* [THE TASK]
Transcribe only the lines between the first line of the records and the line containing "intros (b &", inclusive, exactly as written.

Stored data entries
══════

Definition read_back (built : option string) (p : ParsedMessage.t) : Prop :=
  ∃ text, built = Some text ∧ text ≠ EmptyString ∧
    ∃ data, Base64.DecodeString true text = Ok data ∧ parseBody data = Some (Ok p).

Lemma encoded_read ob bs refs p :
  builds ob bs refs →
  (∀ b, builder_bits b = bs → builder_refs b = refs → parseCellMessage (EndCell b) = Ok p) →
  read_back (encoded ob) p.
Proof.
  intros (b & -> & Hb & Hr) Hp. eexists. split; [reflexivity|]. split.
  - intros E. pose proof (base64_roundtrip (of_bytes (ToBOC (EndCell b)))) as H.
    rewrite E in H. unfold bytes, of_bytes in H.
    rewrite String.list_ascii_of_string_of_list_ascii in H.
    apply (boc_header (EndCell b)). by injection H as <-.
  - eexists. split; [apply base64_roundtrip|]. unfold parseBody, bytes, of_bytes.
    rewrite String.list_ascii_of_string_of_list_ascii, boc_roundtrip. by rewrite Hp.
Qed.

Lemma plain_read ob op parse p bs :
  is_opcode op → parseMessageDataFromSlice op = parse op → reads (parse op) p bs →
  builds ob (uint_bits 32 op ++ bs) [] → read_back (encoded ob) p.
Proof.
  intros Ho Hsw Hr Hb. eapply encoded_read; [exact Hb|]. intros b E _.
  eapply cell_run; [exact Ho|exact Hsw|exact E|]. intros s Hs _.
  destruct (Hr s []) as (s' & -> & _); [by rewrite app_nil_r|done].
Qed.

(** The values read are found at the end, when the message is. *)
Ltac read_step :=
  match goal with
  | |- reads (rbind (loadGameID _) _) _ _ => eapply reads_bind; [eapply reads_gameID|]
  | |- reads (rbind (loadAddress _ _) _) _ _ => eapply reads_bind; [eapply reads_address|]
  | |- reads (rbind (loadCoins _ _) _) _ _ =>
      eapply reads_bind; [eapply reads_coins, amount_coins|]
  | |- reads (rbind (loadUInt _ _ _) _) _ _ => eapply reads_bind; [eapply reads_uint|]
  | |- reads (mret (Ok _)) _ _ => eapply reads_ret
  end.
Ltac read_all := cbv zeta; repeat read_step; try eassumption; try lia.

Lemma reads_eq {A} (m : ST Slice (result A)) a bs bs' : reads m a bs → bs = bs' → reads m a bs'.
Proof. by intros H <-. Qed.
Lemma builds_eq ob bs bs' refs : builds ob bs refs → bs = bs' → builds ob bs' refs.
Proof. by intros H <-. Qed.
Ltac assoc :=
  repeat rewrite <-app_assoc; first [reflexivity | rewrite ?app_nil_r; reflexivity].

Notation adr a := (addr_bits (parseOrDefaultAddress a)).

Lemma reads_started op g p1 p2 v :
  is_gameID g → is_amount v →
  reads (parseGameStartedNotifyV2 op)
    (Msg.gameStarted op g (text_of p1) (text_of p2) (Some v) EmptyString)
    (uint_bits 256 g ++ adr p1 ++ adr p2 ++ coins_bits v).
Proof. intros Hg Hv. unfold parseGameStartedNotifyV2. eapply reads_eq; [read_all|assoc]. Qed.

Lemma reads_finished op g p1 p2 v :
  is_gameID g → is_amount v →
  reads (parseGameFinishedNotifyV2 op)
    (Msg.gameFinished op g (text_of p1) (text_of p2) (Some v) EmptyString)
    (uint_bits 256 g ++ adr p1 ++ adr p2 ++ coins_bits v).
Proof. intros Hg Hv. unfold parseGameFinishedNotifyV2. eapply reads_eq; [read_all|assoc]. Qed.

Lemma reads_cancelled op g p1 :
  is_gameID g →
  reads (parseGameCancelledNotifyV2 op) (Msg.gameCancelled op g (text_of p1) EmptyString)
    (uint_bits 256 g ++ adr p1).
Proof. intros Hg. unfold parseGameCancelledNotifyV2. eapply reads_eq; [read_all|assoc]. Qed.

Lemma reads_opened op g p side :
  is_gameID g → 0 ≤ side < 2 ^ 8 →
  reads (parseSecretOpenedNotifyV2 op) (Msg.secretOpened op g (text_of p) side EmptyString)
    (uint_bits 256 g ++ adr p ++ uint_bits 8 side).
Proof.
  intros Hg Hs. unfold parseSecretOpenedNotifyV2.
  assert (side = uint8 side) as E by (symmetry; apply Z.mod_small, Hs). rewrite E at 1.
  eapply reads_eq; [read_all|assoc].
Qed.

Lemma reads_draw op g :
  is_gameID g → reads (parseDrawNotifyV2 op) (Msg.draw op g EmptyString) (uint_bits 256 g).
Proof. intros Hg. unfold parseDrawNotifyV2. eapply reads_eq; [read_all|assoc]. Qed.

Lemma reads_balance op g required actual :
  is_gameID g → is_amount required → is_amount actual →
  reads (parseInsufficientBalanceNotifyV2 op)
    (Msg.insufficientBalance op g (Some required) (Some actual) EmptyString)
    (uint_bits 256 g ++ coins_bits required ++ coins_bits actual).
Proof. intros Hg Hr Ha. unfold parseInsufficientBalanceNotifyV2. eapply reads_eq; [read_all|assoc]. Qed.

Lemma reads_timestamp name ts :
  0 ≤ ts < 2 ^ 32 → reads (loadEmittedEventTimestamp name) tt (uint_bits 32 ts).
Proof. intros Ht. unfold loadEmittedEventTimestamp. eapply reads_eq; [read_all|assoc]. Qed.

Lemma reads_emitted parse p bs ts name :
  reads parse p bs → 0 ≤ ts < 2 ^ 32 → reads (emitted parse name) p (bs ++ uint_bits 32 ts).
Proof.
  intros Hp Ht. unfold emitted. eapply reads_bind; [exact Hp|].
  eapply reads_then; [by apply reads_timestamp|apply reads_ret].
Qed.

(** The first part of an initialization leaves the rest of the slice to be looked at. *)
Lemma run_initialized op g p1 v s rest :
  is_gameID g → is_amount v →
  slice_bits s = uint_bits 256 g ++ adr p1 ++ coins_bits v ++ rest →
  ∃ s1, slice_bits s1 = rest ∧ slice_refs s1 = slice_refs s ∧
    parseGameInitializedNotifyV2 op s =
      (config <-? (if (32 <? BitsLeft s1) || (0 <? RefsNum s1) then
                     parseGameInitializedConfigSnapshotV2 op "GameInitializedNotify"
                   else mret (Ok Msg.noConfig)) ;;
       mret (Ok (Msg.gameInitialized op g (text_of p1) (Some v) config EmptyString))) s1.
Proof.
  intros Hg Hv Hs.
  destruct (reads_gameID g "GameInitializedNotify" Hg s _ Hs) as (s1 & E1 & H1 & R1).
  destruct (reads_address (parseOrDefaultAddress p1) "GameInitializedNotify" "playerOne" s1 _ H1)
    as (s2 & E2 & H2 & R2).
  destruct (reads_coins v "GameInitializedNotify" "bidValue" (amount_coins v Hv) s2 _ H2)
    as (s3 & E3 & H3 & R3).
  exists s3. split; [done|]. split; [congruence|]. unfold parseGameInitializedNotifyV2.
  cbv zeta. unfold rbind, mbind, ST_bind, get. by rewrite E1, E2, E3.
Qed.

Lemma run_notify op g p1 v s :
  is_gameID g → is_amount v → slice_refs s = [] →
  slice_bits s = uint_bits 256 g ++ adr p1 ++ coins_bits v →
  (parseGameInitializedNotifyV2 op s).1 =
    Ok (Msg.gameInitialized op g (text_of p1) (Some v) Msg.noConfig EmptyString).
Proof.
  intros Hg Hv Hr Hs. destruct (run_initialized op g p1 v s []) as (s1 & H1 & R1 & ->);
    [done|done|by rewrite app_nil_r|].
  by rewrite BitsLeft_ok, RefsNum_ok, H1, R1, Hr.
Qed.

══════

* [OUTPUT FOR THIS EXERCISE]
Definition read_back (built : option string) (p : ParsedMessage.t) : Prop :=
  ∃ text, built = Some text ∧ text ≠ EmptyString ∧
    ∃ data, Base64.DecodeString true text = Ok data ∧ parseBody data = Some (Ok p).

Lemma encoded_read ob bs refs p :
  builds ob bs refs →
  (∀ b, builder_bits b = bs → builder_refs b = refs → parseCellMessage (EndCell b) = Ok p) →
  read_back (encoded ob) p.
Proof.
  intros (b & -> & Hb & Hr) Hp. eexists. split; [reflexivity|]. split.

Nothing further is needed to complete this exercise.